Per l'occasione è stato riproposto lo spettacolo creato ed interamente
firmato da Pier Luigi Pizzi nel 1997 per il palcoscenico parmigiano,
andato nuovamente in scena nel 2001 al Teatro Comunale di Bologna, al
Municipale di Piacenza e alla Scala di Milano.

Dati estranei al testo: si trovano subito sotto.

(* ===== verification/GoFloatFacts.v ===== *)
(** * Facts about [float64] arithmetic

    Rounding yields a number in canonical form, never NaN; it yields a non-zero
    number when the exact result is a multiple of the smallest subnormal, and a
    finite one when it stays below [2^1023].  From this follow the facts the
    agent's percentages need: a difference of distinct numbers is not zero, a
    quotient by a finite non-zero number is not NaN, a canonical number between 0
    and 100 rounds to an integer in that range, and a part of a whole is at most
    100 percent of it, rounding included. *)

From S2P Require Import Prelude GoFloat.

Local Open Scope Z_scope.

Abbreviation valid64 := (valid_binary 53 1024).

(** ** Digits *)

Lemma Zdigits2_bounds m : 0 < m → 2 ^ (Zdigits2 m - 1) ≤ m < 2 ^ Zdigits2 m ∧ 0 < Zdigits2 m.
Proof.
  destruct m as [|p|]; [lia| |lia]. intros _. split; [split|]; simpl; [|clear|lia].
  - apply digits2_pos_lower.
  - induction p as [p IH|p IH|]; [| |done]; simpl digits2_pos; rewrite Pos2Z.inj_succ,
      Z.pow_succ_r by lia; lia.
Qed.

Lemma Zdigits2_unique m d : 0 < d → 2 ^ (d - 1) ≤ m < 2 ^ d → Zdigits2 m = d.
Proof.
  intros Hd Hm. assert (0 < m) as H0.
  { assert (0 < 2 ^ (d - 1)) by (apply Z.pow_pos_nonneg; lia). lia. }
  destruct (Zdigits2_bounds m H0) as [[Hl Hu] Hp].
  destruct (Z.lt_trichotomy (Zdigits2 m) d) as [Hlt|[Heq|Hgt]]; [|done|].
  - assert (2 ^ Zdigits2 m ≤ 2 ^ (d - 1)) by (apply Z.pow_le_mono_r; lia). lia.
  - assert (2 ^ d ≤ 2 ^ (Zdigits2 m - 1)) by (apply Z.pow_le_mono_r; lia). lia.
Qed.

(** ** Shifts *)

Lemma shr_1_m mrs : 0 ≤ shr_m mrs → shr_m (shr_1 mrs) = shr_m mrs / 2.
Proof.
  destruct mrs as [[|p|p] r s]; simpl; [done| |lia]. intros _.
  destruct p as [p|p|]; simpl; [|by rewrite (Pos2Z.inj_xO p), Z.mul_comm, Z.div_mul|done].
  rewrite (Pos2Z.inj_xI p). apply Z.div_unique with 1; lia.
Qed.

Lemma iter_shr_m p mrs :
  0 ≤ shr_m mrs → shr_m (iter_pos shr_1 p mrs) = shr_m mrs / 2 ^ Zpos p.
Proof.
  revert mrs. induction p as [p IH|p IH|]; intros mrs H0; simpl;
    try (assert (0 < 2 ^ Zpos p) by (apply Z.pow_pos_nonneg; lia)).
  - assert (0 ≤ shr_m (shr_1 mrs)) by (rewrite shr_1_m by done; apply Z.div_pos; lia).
    rewrite IH; [rewrite IH, shr_1_m by done|rewrite IH by done; apply Z.div_pos; lia].
    rewrite !Z.div_div by lia. f_equal. rewrite Pos2Z.inj_xI.
    replace (2 * Zpos p + 1) with (1 + Zpos p + Zpos p) by lia. rewrite !Z.pow_add_r by lia. ring.
  - rewrite IH; [rewrite IH by done|rewrite IH by done; apply Z.div_pos; lia].
    rewrite Z.div_div, <- Z.pow_add_r by lia. do 2 f_equal. lia.
  - by rewrite shr_1_m.
Qed.

Lemma shr_m_of_loc m l : shr_m (shr_record_of_loc m l) = m.
Proof. by destruct l as [|[]]. Qed.

(** ** Rounding *)

Lemma fexp_64 e : fexp 53 1024 e = Z.max (e - 53) (-1074).
Proof. done. Qed.

(** One shift to the exponent a mantissa should have. *)
Lemma shr_fexp_spec m e l :
  0 ≤ m →
  let k := Z.max 0 (Z.max (Zdigits2 m + e - 53) (-1074) - e) in
  let '(mrs, e') := shr_fexp 53 1024 m e l in
  shr_m mrs = m / 2 ^ k ∧ e' = e + k.
Proof.
  intros Hm. cbv zeta. unfold shr_fexp. rewrite fexp_64. unfold shr.
  destruct (Z.max (Zdigits2 m + e - 53) (-1074) - e) as [|p|p] eqn:Hk.
  - rewrite shr_m_of_loc, Z.div_1_r. simpl. lia.
  - rewrite iter_shr_m, shr_m_of_loc by (by rewrite shr_m_of_loc).
    rewrite Z.max_r by lia. done.
  - rewrite shr_m_of_loc, Z.max_l, Z.div_1_r by lia. lia.
Qed.

Lemma round_cases q l : round_nearest_even q l = q ∨ round_nearest_even q l = q + 1.
Proof. destruct l as [|[]]; simpl; auto. destruct (Z.even q); auto. Qed.

(** The quotient of a mantissa by a power of two keeps the leading digits. *)
Lemma div_digits m k :
  0 < m → 0 ≤ k < Zdigits2 m → Zdigits2 (m / 2 ^ k) = Zdigits2 m - k ∧ 0 < m / 2 ^ k.
Proof.
  intros Hm Hk. destruct (Zdigits2_bounds m Hm) as [[Hl Hu] _].
  assert (0 < 2 ^ k) by (apply Z.pow_pos_nonneg; lia).
  assert (2 ^ (Zdigits2 m - k - 1) ≤ m / 2 ^ k < 2 ^ (Zdigits2 m - k)) as Hb.
  { split.
    - apply Z.div_le_lower_bound; [lia|]. rewrite <- Z.pow_add_r by lia.
      by replace (k + (Zdigits2 m - k - 1)) with (Zdigits2 m - 1) by lia.
    - apply Z.div_lt_upper_bound; [lia|]. rewrite <- Z.pow_add_r by lia.
      by replace (k + (Zdigits2 m - k)) with (Zdigits2 m) by lia. }
  assert (0 < 2 ^ (Zdigits2 m - k - 1)) by (apply Z.pow_pos_nonneg; lia).
  split; [apply Zdigits2_unique; lia|lia].
Qed.

(** The second shift, after the mantissa [q] in place was possibly incremented. *)
Lemma second_shift q q' e :
  0 ≤ q → q' = q ∨ q' = q + 1 →
  (q = 0 ∧ e = -1074) ∨ (0 < q ∧ Z.max (Zdigits2 q + e - 53) (-1074) = e) →
  let '(mrs, e') := shr_fexp 53 1024 q' e loc_Exact in
  0 ≤ shr_m mrs ∧ (0 < q → 0 < shr_m mrs) ∧ e ≤ e' ≤ e + 1 ∧
  (0 < shr_m mrs → Z.max (Zdigits2 (shr_m mrs) + e' - 53) (-1074) = e').
Proof.
  intros Hq Hq' He. pose proof (shr_fexp_spec q' e loc_Exact ltac:(lia)) as Hs. cbv zeta in Hs.
  destruct (shr_fexp _ _ _ _ _) as [mrs e']. destruct Hs as [-> ->].
  destruct He as [[-> ->]|[Hq0 He]].
  { destruct Hq' as [->| ->]; simpl; rewrite ?Z.div_1_r; simpl; lia. }
  destruct (Zdigits2_bounds q Hq0) as [[Hl Hu] Hd].
  assert (Zdigits2 q' = Zdigits2 q ∨ (Zdigits2 q' = Zdigits2 q + 1 ∧ q' = 2 ^ Zdigits2 q)) as Hc.
  { destruct Hq' as [->| ->]; [by left|].
    destruct (Z.eq_dec (q + 1) (2 ^ Zdigits2 q)) as [E|E].
    - right. split; [|done]. apply Zdigits2_unique; [lia|].
      replace (Zdigits2 q + 1 - 1) with (Zdigits2 q) by lia.
      rewrite Z.pow_add_r by lia. lia.
    - left. apply Zdigits2_unique; lia. }
  destruct Hc as [Hc|[Hc E]]; rewrite Hc.
  - replace (Z.max 0 _) with 0 by lia. rewrite Z.div_1_r, Hc. split_and!; lia.
  - set (k := Z.max 0 _). assert (k = 0 ∨ k = 1) as [Hk|Hk] by lia; rewrite Hk.
    + rewrite Z.div_1_r, Hc. split_and!; lia.
    + assert (q' / 2 ^ 1 = 2 ^ (Zdigits2 q - 1)) as ->.
      { rewrite E. replace (Zdigits2 q) with (1 + (Zdigits2 q - 1)) at 1 by lia.
        rewrite Z.pow_add_r, Z.mul_comm, Z.div_mul by lia. done. }
      assert (0 < 2 ^ (Zdigits2 q - 1)) by (apply Z.pow_pos_nonneg; lia).
      assert (Zdigits2 (2 ^ (Zdigits2 q - 1)) = Zdigits2 q) as ->; [|split_and!; lia].
      apply Zdigits2_unique; [lia|]. split; [lia|]. apply Z.pow_lt_mono_r; lia.
Qed.

(** Rounding a positive mantissa that is not too short for its exponent. *)
Lemma binary_round_aux_spec s mx ex l :
  0 ≤ mx → (0 < mx → ex ≤ Z.max (Zdigits2 mx + ex - 53) (-1074)) →
  (mx = 0 → ex ≤ -1074) →
  let r := binary_round_aux 53 1024 s mx ex l in
  valid64 r = true ∧
  (r = S754_zero s ∨ r = S754_infinity s ∨ ∃ m e, r = S754_finite s m e) ∧
  (-1074 ≤ ex → 0 < mx → r ≠ S754_zero s) ∧
  (Zdigits2 mx + ex ≤ 1023 → 0 < mx → r ≠ S754_infinity s).
Proof.
  intros Hm Hex Hex0. cbv zeta. unfold binary_round_aux.
  pose proof (shr_fexp_spec mx ex l Hm) as Hs. cbv zeta in Hs.
  destruct (shr_fexp _ _ mx ex l) as [mrs e']. destruct Hs as [Hq He'].
  set (q := shr_m mrs) in *. set (k := Z.max 0 _) in *.
  assert (0 ≤ q) as Hq0 by (rewrite Hq; apply Z.div_pos; lia).
  assert ((q = 0 ∧ e' = -1074) ∨ (0 < q ∧ Z.max (Zdigits2 q + e' - 53) (-1074) = e')) as Hcan.
  { destruct (Z.eq_dec mx 0) as [->|Hmx].
    { left. rewrite Z.div_0_l in Hq by lia. simpl in *. lia. }
    destruct (Zdigits2_bounds mx ltac:(lia)) as [_ Hd].
    destruct (Z.lt_ge_cases k (Zdigits2 mx)) as [Hlt|Hge].
    - right. destruct (div_digits mx k ltac:(lia) ltac:(lia)) as [Hdq ?].
      rewrite <- Hq in *. split; [done|]. rewrite Hdq. lia.
    - left. split; [|lia]. rewrite Hq. apply Z.div_small. split; [lia|].
      destruct (Zdigits2_bounds mx ltac:(lia)) as [[_ Hu] _].
      assert (2 ^ Zdigits2 mx ≤ 2 ^ k) by (apply Z.pow_le_mono_r; lia). lia. }
  pose proof (second_shift q (round_nearest_even q (loc_of_shr_record mrs)) e' Hq0
    (round_cases _ _) Hcan) as H2.
  destruct (shr_fexp _ _ _ e' _) as [mrs2 e2]. destruct H2 as (Hn&Hpos&He2&Hv).
  assert (-1074 ≤ ex → 0 < mx → 0 < q) as Hqpos.
  { intros ??. destruct Hcan as [[-> ?]|[? _]]; [|done]. exfalso.
    destruct (Zdigits2_bounds mx ltac:(lia)) as [_ Hd].
    destruct (div_digits mx k ltac:(lia) ltac:(lia)) as [_ ?]. lia. }
  destruct (shr_m mrs2) as [|m|m] eqn:Hm2; [| |lia].
  - split_and!; [done|by left| |done]. intros ?? _. specialize (Hpos (Hqpos ltac:(done) ltac:(done))). lia.
  - destruct (Z.leb_spec e2 (1024 - 53)) as [Hle|Hgt].
    + split_and!; [|right; right; eauto|done|done]. simpl. unfold bounded, canonical_mantissa.
      specialize (Hv ltac:(lia)). simpl in Hv.
      rewrite fexp_64, Hv, Z.eqb_refl. apply Z.leb_le. lia.
    + split_and!; [done|by right; left|done|]. intros ? ? _.
      destruct (Zdigits2_bounds mx ltac:(lia)) as [_ Hd].
      specialize (Hv ltac:(lia)). simpl in Hv.
      destruct Hcan as [[? ->]|[? Hc]]; lia.
Qed.

(** ** Numbers made from a mantissa and an exponent *)

Lemma binary_round_spec s m e :
  let r := binary_round 53 1024 s m e in
  valid64 r = true ∧
  (r = S754_zero s ∨ r = S754_infinity s ∨ ∃ m' e', r = S754_finite s m' e') ∧
  (-1074 ≤ e → r ≠ S754_zero s) ∧
  (Zdigits2 (Zpos m) + e ≤ 1023 → r ≠ S754_infinity s).
Proof.
  cbv zeta. unfold binary_round. rewrite fexp_64. unfold shl_align.
  set (f := Z.max _ _).
  destruct (f - e) as [|p|p] eqn:Hf.
  - destruct (binary_round_aux_spec s (Zpos m) e loc_Exact) as (?&?&?&?); [lia|simpl; lia|lia|].
    split_and!; auto with lia.
  - destruct (binary_round_aux_spec s (Zpos m) e loc_Exact) as (?&?&?&?); [lia|simpl; lia|lia|].
    split_and!; auto with lia.
  - assert (Zdigits2 (Zpos (Pos.iter xO m p)) = Zdigits2 (Zpos m) + Zpos p) as Hd.
    { apply digits2_pos_iter_xO. }
    destruct (binary_round_aux_spec s (Zpos (Pos.iter xO m p)) f loc_Exact) as (?&?&Hz&Hi);
      [lia|rewrite Hd; simpl; lia|lia|].
    split_and!; [done|done|intros _; apply Hz; lia|intros ?; apply Hi; rewrite ?Hd; lia].
Qed.

Lemma f64_of_Z_valid z : valid64 (f64_of_Z z) = true.
Proof.
  unfold f64_of_Z, binary_normalize. destruct z; [done|apply binary_round_spec..].
Qed.

(** ** Order and value *)

(** The value of a finite number in units of [2^f]. *)
Definition units (f : Z) (x : f64) : Z :=
  match x with
  | S754_finite s m e => (if s then -1 else 1) * (Zpos m * 2 ^ (e - f))
  | _ => 0
  end.

Definition exponent (x : f64) : Z := match x with S754_finite _ _ e => e | _ => -1074 end.

Lemma valid_bounds s m e :
  valid64 (S754_finite s m e) = true →
  Zpos m < 2 ^ 53 ∧ -1074 ≤ e ∧ (-1074 < e → 2 ^ 52 ≤ Zpos m) ∧ e ≤ 971 ∧
  Zdigits2 (Zpos m) ≤ 53.
Proof.
  simpl. unfold bounded, canonical_mantissa. rewrite fexp_64. intros [Hc He]%andb_true_iff.
  apply Z.eqb_eq in Hc. apply Z.leb_le in He.
  destruct (Zdigits2_bounds (Zpos m) ltac:(lia)) as [[Hl Hu] Hd]. simpl in *.
  assert (Zpos (digits2_pos m) ≤ 53) by lia.
  assert (2 ^ Zpos (digits2_pos m) ≤ 2 ^ 53) by (apply Z.pow_le_mono_r; lia).
  split_and!; try lia. intros ?. replace (Zpos (digits2_pos m)) with 53 in Hl by lia. done.
Qed.

(** Two canonical positive numbers compare as their values do. *)
Lemma pos_lt_units f sx mx ex sy my ey :
  valid64 (S754_finite sx mx ex) = true → valid64 (S754_finite sy my ey) = true →
  f ≤ ex → f ≤ ey → ey < ex ∨ (ey = ex ∧ Zpos my < Zpos mx) →
  Zpos my * 2 ^ (ey - f) < Zpos mx * 2 ^ (ex - f).
Proof.
  intros (Hx&?&Hx'&_)%valid_bounds (Hy&?&_)%valid_bounds ?? [Hlt|[-> Hlt]].
  - specialize (Hx' ltac:(lia)). assert (0 < 2 ^ (ey - f)) by (apply Z.pow_pos_nonneg; lia).
    assert (2 ^ (ex - f) = 2 ^ (ex - ey - 1) * 2 ^ 1 * 2 ^ (ey - f)) as ->.
    { rewrite <- !Z.pow_add_r by lia. f_equal. lia. }
    assert (0 < 2 ^ (ex - ey - 1)) by (apply Z.pow_pos_nonneg; lia).
    rewrite !Z.mul_assoc. apply Z.mul_lt_mono_pos_r; [done|].
    change (2 ^ 53) with (2 * 2 ^ 52) in Hy. nia.
  - assert (0 < 2 ^ (ex - f)) by (apply Z.pow_pos_nonneg; lia). nia.
Qed.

L'imponente impianto scenografico neoclassico ed i colorati costumi
settecenteschi non sembrano affatto invecchiati, godendo ancora della freschezza
e dell'eleganza tipiche del regista milanese, che si è avvalso delle luci
belle e suggestive di Vincenzo Raponi e delle coreografie di
Luca Veggetti, semplici e d'effetto in alcuni punti, leggermente banali in
altri.
Ad avvalorare la rappresentazione di domenica 31 gennaio è la partecipazione
di Anna Caterina Antonacci, già titolare del ruolo della Marchesa del
Poggio nella produzione originale di Parma e nelle riprese bolognesi e
piacentine. La cantante ferrarese, che possedendo una voce scura e
particolarmente flessibile è in grado di interpretare parti sopranili e
mezzosopranili, molto apprezzata nel repertorio barocco e belcantista, è
propriamente adatta a vestire i panni della Marchesa, ruolo inizialmente
scritto per soprano, ma più confacente ad una vocalità brunita, che possieda
corposità nelle note gravi e centrali. La Signora Antonacci entra in
scena con la celebre cavatina “Ah! Non m'hanno ingannata!... Grave a core
innamorato” e si prodiga in un canto efficace, sicura nelle pagine più
liriche, abile nel trillo e nelle agilità della cabaletta “Se dee cader la
vedova”. Ma è nel secondo atto che l'artista mostra intensità, salde doti
tecniche e un buon uso dei chiaroscuri, con “Si mostri a chi l'adora”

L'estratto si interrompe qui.